Company Background: Apria operates in the home healthcare segment of the healthcare industry,
providing a variety of clinical services and related products and supplies as prescribed by a
physician or authorized by a case manager as part of a care plan. Essentially all products and
services offered by the Company are provided through the Companys network of approximately 550
branch facilities, which are located throughout the United States. Our home respiratory therapy and
home medical equipment service lines are currently organized into three geographic divisions. The
recently acquired Coram home infusion business is organized in a single division. The Companys
chief operating decision maker evaluates operating results on a divisional basis and, therefore,
each division is designated an operating segment. All divisions provide the same products and
services, including home respiratory therapy, home infusion therapy and home medical equipment and
supplies, except for the recently acquired Coram business which provides home infusion therapy
services only. For financial reporting purposes, all of the Companys operating segments are
aggregated into one reportable segment in accordance with the aggregation criteria of Statement of
Financial Accounting Standards (SFAS) No. 131, Disclosures about Segments of an Enterprise and
Related Information.
Use of Accounting Estimates: The preparation of financial statements in conformity with
generally accepted accounting principles requires management to make estimates and assumptions that
affect the amounts reported in the financial statements and accompanying notes. Actual results
could differ from those estimates.
Revenue Recognition and Concentration of Credit Risk: Revenues are recognized under fee for
service arrangements through equipment we rent to patients, sales of equipment, supplies,
pharmaceuticals and other items we sell to patients and lastly, through capitation payments
received from third party payors for services and equipment we provide to the patients of these
payors. Revenue generated from equipment that we rent to patients is recognized over the rental
period, typically one month, and commences on delivery of the equipment to the patients. Revenue
related to sales of equipment, supplies and pharmaceuticals is recognized on the date of delivery
to the patients. Revenues derived from capitation arrangements were approximately 10%, 11% and 11%
of total net revenues for 2007, 2006 and 2005, respectively. Capitation revenue is earned as a
result of entering into a contract with a third party to provide its members certain services
without regard to the actual services provided, therefore revenue is recognized in the period that
the beneficiaries are entitled to health care services. All revenues are recorded at amounts
estimated to be received under reimbursement arrangements with third-party payors, including
private insurers, prepaid health plans, Medicare and Medicaid. For the years 2007, 2006 and 2005,
revenues reimbursed under arrangements with Medicare and Medicaid were approximately 35%, 36% and
39%, respectively, as a percentage of total revenues. In all three years presented, no other
third-party payor group represented more than 9% of the Companys revenues. In fee for service
arrangement revenue, rental and sale revenues comprise approximately $730,492,000 or 49.9% and
$734,811,000 or 50.1%; $701,224,000 or 51.7% and $653,978,000 or 48.3%; and $704,607,000 or 53.0%
and $624,739,000 or 47.0% in 2007, 2006 and 2005, respectively.
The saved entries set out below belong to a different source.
(* ===== verification/Prelude.v ===== *)
(** * Nachos with a distributed lock server: a verification library

    The repository is Nachos, an operating system kernel in C++ that runs on a
    simulated MIPS machine, extended with demand paged virtual memory and with
    a service for locks, condition variables and monitor variables that up to
    five server machines provide to the client machines of a network.  Paths
    below are under src/nachos-csci402/code/.

    ** The parts of the program, bottom up

    - userprog/bitmap.cc, threads/list.cc: the bitmap and the linked list that
      everything else allocates and queues with.
    - machine/translate.cc, machine/mipssim.cc: the simulated processor: memory
      through a TLB or a page table, and the instruction interpreter, which
      calls the kernel on a trap.
    - threads/scheduler.cc, threads/thread.cc, threads/synch.cc: the ready list,
      context switches, semaphores, locks and condition variables of one kernel;
      threads/synchlist.cc: lists that threads wait on; threads/proj1Part2.cc: a
      simulation of a passport office in threads that use all of these.
    - machine/interrupt.cc, machine/timer.cc, machine/console.cc,
      machine/network.cc: the clock of the simulation and the devices whose
      interrupts it delivers.
    - userprog/exception.cc, userprog/addrspace.cc, threads/system.cc: TLB misses
      served from an inverted page table, from the executable and from a swap
      file; threads and processes that start and end; the system calls.
    - machine/disk.cc, filesys/: the simulated disk and the file system on it.
    - network/post.cc: mail boxes over the network device.
    - network/nettest.cc: the server, a loop over the mail it receives.  A
      server that is asked for an object it does not own asks the other four
      and keeps the request pending until one says YES or all said NO.

    ** The files of this library and what they model

    - Prelude: the faults the program can stop with, the state and fault monad
      [M] with its logic [wp] and what an operation preserves ([stays]), checked
      vectors, searches, 32-bit integers.
    - BitMap (userprog/bitmap.cc) and PtrList (threads/list.cc, with the heap
      cells of the list and their [next] pointers).
    - Slots: the interface, a typeclass, of a table made of a bitmap and a
      vector of pointers; Tables has its three instances in the server.
    - Wire: reading and writing numbers and names through [std::stringstream].
    - ServerState: the data of the server, the pending requests, sending;
      LockServer, CVServer, MVServer: the operations on locks, condition
      variables and monitor variables; ServerLoop: the dispatch of [Server()],
      one [Server_turn] per message and [Server_run] for a history; Protocol:
      what two servers make of each other's messages.
    - Synch: one record [Kernel] with the ready list and all semaphores, locks
      and conditions; every call is run to the point where its thread sleeps or
      returns, and [step] is the next call of the running thread, a yield, or
      the idle processor finding a thread.
    - SynchFrame: what a call of Synch leaves alone.  KernelTables: the lock and
      condition system calls of the build without NETWORK, over HandleTable
      (class Table).  SynchList (threads/synchlist.cc): its threads interleave
      between any two calls of Synch.  PassportOffice (threads/proj1Part2.cc): the
      same for programs in a language of commands, with an invariant that each
      command keeps whatever the other threads do.
    - Interrupt (machine/interrupt.cc): pending interrupts and the clock; Drive,
      Devices: when the disk, the timer and the console interrupt; Preempt: Synch
      with a yield at every place where interrupts are enabled; PostOffice: the
      network device, the post office and the mail boxes.
    - Translate and Mips: the [Machine] record; [Translate], [ReadMem],
      [WriteMem]; [Decode], [execute] (the switch), [OneInstruction], [Run].
    - HostFile: files of the host, as the stub file system and the disk use them.
    - Paging: the [VM] record, a machine with the inverted page table, bitmaps,
      swap file, FIFO list and all address spaces; [handleTLBMiss] and all it
      calls, [SaveState], and the page table of a new [AddrSpace].
    - Lifecycle (userprog/addrspace.cc): pages given up by [AddrSpace::Exit] and
      the destructor, stacks added by [AddrSpace::Fork]; Stacks: programs whose
      threads start and end, against programs with private pages.
    - Threads (threads/thread.cc, threads/scheduler.cc): threads as objects, from
      creation to deletion, with the registers and spaces a switch exchanges.
      Processes: Fork, Exec and Exit over the process table of system.cc.
    - UserMem, UserFiles (userprog/exception.cc): [copyin], [copyout] and the file
      system calls, with the page faults served inside them.
    - Client and ClientServer: the network system calls, from the registers of
      the program to the text of the request, and back from the answer.
    - Disk (machine/disk.cc, filesys/synchdisk.cc): sectors in a file of the
      host.  FileHeader, OpenFile, Directory (filesys/, same names): the i-node,
      reads and writes through a buffer of sectors, the table of names.  MapFile
      (userprog/bitmap.cc): the map of free sectors in its file.  FileSystem
      (filesys/filesys.cc): format, mount, create, open, remove, list, and
      histories of calls.  FsTest (filesys/fstest.cc): copy, print, test.

    An operation of the code is a definition of the same name wherever that is
    possible.  State is passed explicitly; an [ASSERT], a vector index out of
    range or a NULL dereference is a value [Fault] and not an excuse, so that a
    theorem which concludes [Done] says that none of these happens.

    ** What the theorems show

    - The server: any sequence of messages keeps its invariant
      (Server_run_safe); locks are exclusive, handed on in the order of the
      requests, and each slot of the table, with a lock, a doomed lock or none,
      refines an abstract slot (LockServer); a broadcast is that many requests for
      the lock (CVServer); each operation is specified on every branch; requests
      and replies survive the wire and are counted right (Protocol); loops over
      pending requests end.
    - A client: a call delivers one request that any server dispatches as the
      operation it names, and returns what the tables of the server that answered
      hold for it (client_gets_answer).
    - The kernel: no thread is lost, locks exclude, semaphores lose no wake-up,
      also under preemption (Preempt), in lists that threads wait on (SynchList)
      and behind the tables of the system calls (KernelTables); a thread gets its
      registers back, no deleted thread is used, every ready thread is listed, and
      the check of the stack stops a switch exactly when the word at the bottom of
      the stack was overwritten (Threads); the process table
      counts the threads there are, so that the last Exit halts (Processes); nobody
      leaves the passport office without the documents (PassportOffice).
    - Devices: interrupts fire in their order and at their time; mail put into
      the network comes out of the right box, whole (PostOffice).
    - The machine: translation as the hardware promises; every byte read is the
      byte written; an instruction that traps can be run again; arithmetic is
      that of the manual but for OR, SRL and SRLV (alu_correct says when).
    - Virtual memory: a served miss maps the page with its contents, eviction
      and swapping lose nothing, a store changes one page of one program and
      nothing else, a context switch keeps all contents; threads that start and
      end take and give up their own eight pages, so that any history refines
      programs with private pages, up to a first stray miss, on a page of a thread
      that ended or one recorded in the executable at a negative offset (Stacks;
      dead_page_takes_swap and clean_stack_page_lost say what happens then); what a
      program writes
      to a file, through its pages, it reads back (UserFiles).
    - The file system: a file is an array of bytes, whatever the sectors; any
      history of calls on a formatted disk, restarts included, refines a finite
      map from names to contents with a count of free sectors, and no sector has
      two owners or is lost (FileSystem); what is copied in is printed (FsTest).
    - The findings of the manifest are theorems about what the code does, where
      that can be stated on the model.

    ** Bounds, fuel and conventions

    Loops the code bounds are structural recursions with the code's bound (500
    tries of [clientSendMail], 5 servers, 32 rounds of [Mult], the sizes of the
    tables).  [delete_all], [handle_all] and [broadcast_loop] take fuel and are
    run with one unit more than the length of the list they consume, which
    [creation_settled] and [broadcast_wakes_all] show to be enough;
    [Broadcast_loop] of Synch is shown to end for the right lock and, for the
    wrong one, to use up any fuel.  [copyin] retries a trapped reference at most
    [fuel] times; [copyin_reads] needs none.  [Copy] and [Print] are run with one
    unit more than the bytes of the file, which [Copy_Print] shows to be enough.

    An [int] is a [Z]; operations wrap around at 32 bits where the code can
    overflow, and [unsigned] values are [u32].  What only counts one by
    one - the requests and creators of the server, the value of a semaphore - is
    not wrapped: the theorems are about fewer than 2^31 such events.  Memory for
    what is allocated is there, but a vector refuses sizes above its [max_size()].
    Undefined behaviour is not modelled as a particular value: an index or pointer out of range is a fault,
    an uninitialised variable and memory behind a dangling pointer are arguments
    of the model ([garbage], [unset], [stale], [dangling], [mem]; [garbage] is one
    arbitrary value for all variables of the server that a short message leaves
    unread).  Other arguments
    stand for what the code does not decide: which sends succeed, which mail
    arrives, the values of [rand()], the byte order of the host, the handler
    that the machine calls.  [printf] and [DEBUG] are left out.  Disabling
    interrupts makes a kernel call atomic, which is how Synch takes it.

    ** Not modelled

    The functions that only print; PrintInt, PrintString, Rand, Sleep and
    StringConcatInt, which print, ask the host or write back what they read; the
    assembly of [SWITCH]; the start of the system and its command line; the calls
    of the host behind machine/sysdep.cc; the debugger; and the demonstrations in
    threads/threadtest.cc and test/.  The passport office starts when all its
    threads are forked, and ends with the first simulation.

    Threads, Synch and Processes cut the code at different places: Synch at the
    calls of the kernel, Threads at the switch, Processes at the sections of the
    system calls that no other thread can enter.  Memory that nothing decides is
    left to [unset], and the names of programs to [executables], in Processes.
    There the machine makes fewer than 2^30 threads. *)
From stdpp Require Import base list strings gmap.
From Stdlib Require Import ZArith Lia ZifyBool.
Emerging Issues Task Force (EITF) Topic 00-21, Revenue Arrangements with Multiple
Deliverables, addresses the accounting for revenues in which multiple products and/or services are
delivered at different times under one arrangement with a customer, and provides guidance in
determining whether multiple deliverables should be considered as separate units of accounting. In
our business, we have multiple products that are delivered to patients. These arrangements involve
equipment that is rented and related supplies that may be sold that cannot be returned. In our
revenue recognition policy regarding arrangements with multiple deliverables, revenue is recognized
when each deliverable is provided to the patient. For example, revenues from equipment rental
supplies sales are recognized upon of delivery of the products, as the supplies sold are considered
a separate unit of accounting.
Deferred Revenue and Deferred Expense: Rental of equipment to patients is accounted for under
SFAS No. 13, Accounting for Leases. Under SFAS No. 13, a lessor is required to recognize rental
income over the lease term. Rental of patient equipment is billed on a monthly basis beginning on
the date the equipment is delivered. Since deliveries can occur on any day during a month, the
amount of billings that apply to the next month are deferred.
F-7
The accounting for the deferral of expenses by lessors is addressed by SFAS No. 91 Accounting
for Nonrefundable Fees and Costs Associated with Originating or Acquiring Loans and Initial Direct
Costs of Leases. Only the direct costs associated with the initial rental period are deferred in
accordance with SFAS No. 91.
Cash and Cash Equivalents: Cash is maintained with various financial institutions. These
financial institutions are located throughout the United States and the Companys cash management
practices limit exposure to any one institution. Book cash overdrafts, which are reported as a
component of accounts payable, were $14,228,000 and $18,519,000 at December 31, 2007 and 2006,
respectively. Management considers all highly liquid instruments purchased with a maturity of less
than three months to be cash equivalents.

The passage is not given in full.